━━━ Exercise data

(* ===== verification/CodexHid.v ===== *)
(** codex_keys/src/codex_hid.c: JSON messages over 63-byte HID reports.

    A message is sent as its text and a newline, in fragments of at most 61
    bytes, each a report [type 2][length][bytes] padded with zeros; the other
    side appends the fragments' bytes to [rx_buf] until they hold a complete
    object.  [rx_buf]'s [rx_len] valid bytes are a list.  Bytes are [ascii].
    The Bluetooth HID service is the class [BtHids]; what it is asked to send
    is logged. *)

From Stdlib Require Import Ascii String.
From S2P Require Import Prelude Printf Platform HttpUtil CodexJson.

Definition CODEX_JSON_MAX : nat := 512.
Definition REPORT_ID : ascii := ascii_of_nat 6.
Definition REPORT_BODY_LEN : nat := 63.
Definition PAYLOAD_MAX : nat := REPORT_BODY_LEN - 2.
Definition MSG_TYPE_JSON : ascii := ascii_of_nat 2.

(** ** Receiving *)

(** [rx_object_complete]'s loop, its index the list's head. *)
Fixpoint object_complete (s : list ascii) (depth : Z) (in_string : bool) : bool :=
  match s with
  | [] => false
  | c :: s' =>
      if in_string then
        if Ascii.eqb c backslash then
          match s' with [] => false | _ :: s'' => object_complete s'' depth true end
        else if Ascii.eqb c dquote then object_complete s' depth false
        else object_complete s' depth true
      else if Ascii.eqb c dquote then object_complete s' depth true
      else if Ascii.eqb c "{" then object_complete s' (depth + 1) false
      else if Ascii.eqb c "}" then
        (depth - 1 =? 0)%Z || object_complete s' (depth - 1) false
      else object_complete s' depth false
  end.
Definition rx_object_complete (rx_buf : list ascii) : bool := object_complete rx_buf 0 false.

Fixpoint skip_to_brace (payload : list ascii) : list ascii :=
  match payload with
  | c :: p => if Ascii.eqb c "{" then payload else skip_to_brace p
  | [] => []
  end.

(** The string a buffer holds for its callee: the bytes before the first NUL. *)
Fixpoint c_string (b : list ascii) : cstr :=
  match b with
  | c :: b' => if Ascii.eqb c zero then [] else c :: c_string b'
  | [] => []
  end.

(** A fragment that looks like a new request. *)
Definition method_prefix : list ascii := text "{'method'".
Definition looks_fresh (payload : list ascii) : bool :=
  (9 <=? length payload)%nat && bool_decide (take 9 payload = method_prefix).

(** The new buffer, and the call of [codex_rpc_handle] if there is one. *)
Definition rx_append (payload rx_buf : list ascii) : list ascii * option cstr :=
  let rx_buf := if (0 <? length rx_buf)%nat && looks_fresh payload then [] else rx_buf in
  let payload := if (length rx_buf =? 0)%nat then skip_to_brace payload else payload in
  if (length payload =? 0)%nat then (rx_buf, None)
  else if (CODEX_JSON_MAX <=? length rx_buf + length payload)%nat then ([], None)
  else
    let rx_buf := rx_buf ++ payload in
    if rx_object_complete rx_buf then ([], Some (c_string rx_buf)) else (rx_buf, None).

Inductive bt_hids_report_type :=
  BT_HIDS_REPORT_TYPE_INPUT | BT_HIDS_REPORT_TYPE_OUTPUT | BT_HIDS_REPORT_TYPE_FEATURE.

Definition set_report (type : bt_hids_report_type) (id : ascii) (data rx_buf : list ascii)
  : list ascii * option cstr :=
  match type with
  | BT_HIDS_REPORT_TYPE_OUTPUT =>
      if negb (Ascii.eqb id REPORT_ID) then (rx_buf, None) else
      let len := length data in
      let body := if (3 <=? len)%nat && Ascii.eqb (nth 0 data zero) REPORT_ID then 1%nat else 0%nat in
      if (len <? body + 2)%nat || negb (Ascii.eqb (nth body data zero) MSG_TYPE_JSON)
      then (rx_buf, None)
      else
        let payload_len := Nat.min (nat_of_ascii (nth (body + 1) data zero)) PAYLOAD_MAX in
        if (len <? body + 2 + payload_len)%nat then (rx_buf, None)
        else rx_append (take payload_len (drop (body + 2) data)) rx_buf
  | _ => (rx_buf, None)
  end.

(** ** Sending *)

(** [framed] in pieces of at most PAYLOAD_MAX, one turn of the send loop each. *)
Fixpoint fragments (fuel : nat) (framed : list ascii) : list (list ascii) :=
  match fuel, framed with
  | S fuel, _ :: _ => take PAYLOAD_MAX framed :: fragments fuel (drop PAYLOAD_MAX framed)
  | _, _ => []
  end.
Definition report (chunk : list ascii) : list ascii :=
  MSG_TYPE_JSON :: ascii_of_nat (length chunk) ::
  chunk ++ replicate (PAYLOAD_MAX - length chunk) zero.
Definition framed (json : cstr) : list ascii := json ++ [newline].
Definition reports_of (json : cstr) : list (list ascii) :=
  map report (fragments (length (framed json)) (framed json)).

Class BtHids `{Os} := {
  bt_hids_send_report : ascii -> list ascii -> os -> Z * os;
}.

Section Send.
Context `{BtHids}.

Record hid_tx := mk_hid_tx { tx_machine : os; tx_log : list (list ascii) }.

Fixpoint send_reports (rs : list (list ascii)) (w : hid_tx) : Z * hid_tx :=
  match rs with
  | [] => (0%Z, w)
  | r :: rs =>
      let '(ret, o) := bt_hids_send_report REPORT_ID r (tx_machine w) in
      let w := mk_hid_tx o (tx_log w ++ [r]) in
      if negb (ret =? 0)%Z then (ret, w) else send_reports rs w
  end.

Definition codex_hid_send (json : cstr) (w : hid_tx) : Z * hid_tx :=
  if (CODEX_JSON_MAX <=? length (framed json))%nat then ((- EMSGSIZE)%Z, w)
  else send_reports (reports_of json) w.
End Send.

(** * Specification *)

(** A host's output reports, in order: the buffer after them and the requests
    handed on. *)
Fixpoint deliver (rs : list (list ascii)) (rx_buf : list ascii) : list ascii * list cstr :=
  match rs with
  | [] => (rx_buf, [])
  | r :: rs =>
      let '(rx_buf, call) := set_report BT_HIDS_REPORT_TYPE_OUTPUT REPORT_ID r rx_buf in
      let '(rx_buf, calls) := deliver rs rx_buf in
      (rx_buf, option_list call ++ calls)
  end.

(** No fragment but the first looks like a new request. *)
Definition no_fresh_fragment (json : cstr) : bool :=
  forallb (fun c => negb (looks_fresh c)) (tl (fragments (length (framed json)) (framed json))).

(** * Lemmas *)

(** [t], read inside an object, neither closes it nor leaves a string open;
    nor does any prefix of it close it. *)
Definition stays_inside (t : list ascii) : Prop :=
  forall d, (0 < d)%Z ->
    (forall r, object_complete (t ++ r) d false = object_complete r d false) /\
    (forall p, p `prefix_of` t -> object_complete p d false = false).

Lemma prefix_app_cases {A} (p a b : list A) : p `prefix_of` a ++ b ->
  p `prefix_of` a \/ exists p', p = a ++ p' /\ p' `prefix_of` b.
Proof.
  intros [k E]. destruct (app_eq_inv _ _ _ _ E) as [(k' & -> & ->)|(k' & -> & ->)].
  - left. by exists k'.
  - right. exists k'. split; [done|]. by exists k.
Qed.
Lemma prefix_cons_cases {A} (p : list A) c b : p `prefix_of` c :: b ->
  p = [] \/ exists p', p = c :: p' /\ p' `prefix_of` b.
Proof.
  intros [k E]. destruct p as [|x p]; [by left|]. injection E as -> ->. right.
  exists p. split; [done|]. by exists k.
Qed.

Lemma inside_nil : stays_inside [].
Proof. intros d _. split; [done|]. intros p Hp. apply prefix_nil_inv in Hp as ->. done. Qed.
Lemma inside_app t1 t2 : stays_inside t1 -> stays_inside t2 -> stays_inside (t1 ++ t2).
Proof.
  intros H1 H2 d Hd. destruct (H1 d Hd) as [A1 B1], (H2 d Hd) as [A2 B2]. split.
  - intros r. by rewrite <- app_assoc, A1.
  - intros p [Hp|(p' & -> & Hp)]%prefix_app_cases; [by apply B1|].
    rewrite A1. by apply B2.
Qed.
(** A character the scanner passes over. *)
Definition passes (c : ascii) : Prop :=
  Ascii.eqb c dquote = false /\ Ascii.eqb c "{" = false /\ Ascii.eqb c "}" = false.
Lemma inside_char c t : passes c -> stays_inside t -> stays_inside (c :: t).
Proof.
  intros (E1 & E2 & E3) Ht d Hd. destruct (Ht d Hd) as [A B]. split.
  - intros r. cbn [app object_complete]. by rewrite E1, E2, E3, A.
  - intros p [->|(p' & -> & Hp)]%prefix_cons_cases; [done|].
    cbn [object_complete]. rewrite E1, E2, E3. by apply B.
Qed.
Lemma inside_chars t : Forall passes t -> stays_inside t.
Proof. induction 1; [apply inside_nil|by apply inside_char]. Qed.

━━━━━━

## What is being asked
Restate word for word the entries above, starting at the line with "Definition PAYLOAD_MAX : nat" and ending at the line with "(** [rx_object_complete]'s loop, its", inclusive, and no others.

## Task answer
Definition PAYLOAD_MAX : nat := REPORT_BODY_LEN - 2.
Definition MSG_TYPE_JSON : ascii := ascii_of_nat 2.

(** ** Receiving *)

(** [rx_object_complete]'s loop, its index the list's head. *)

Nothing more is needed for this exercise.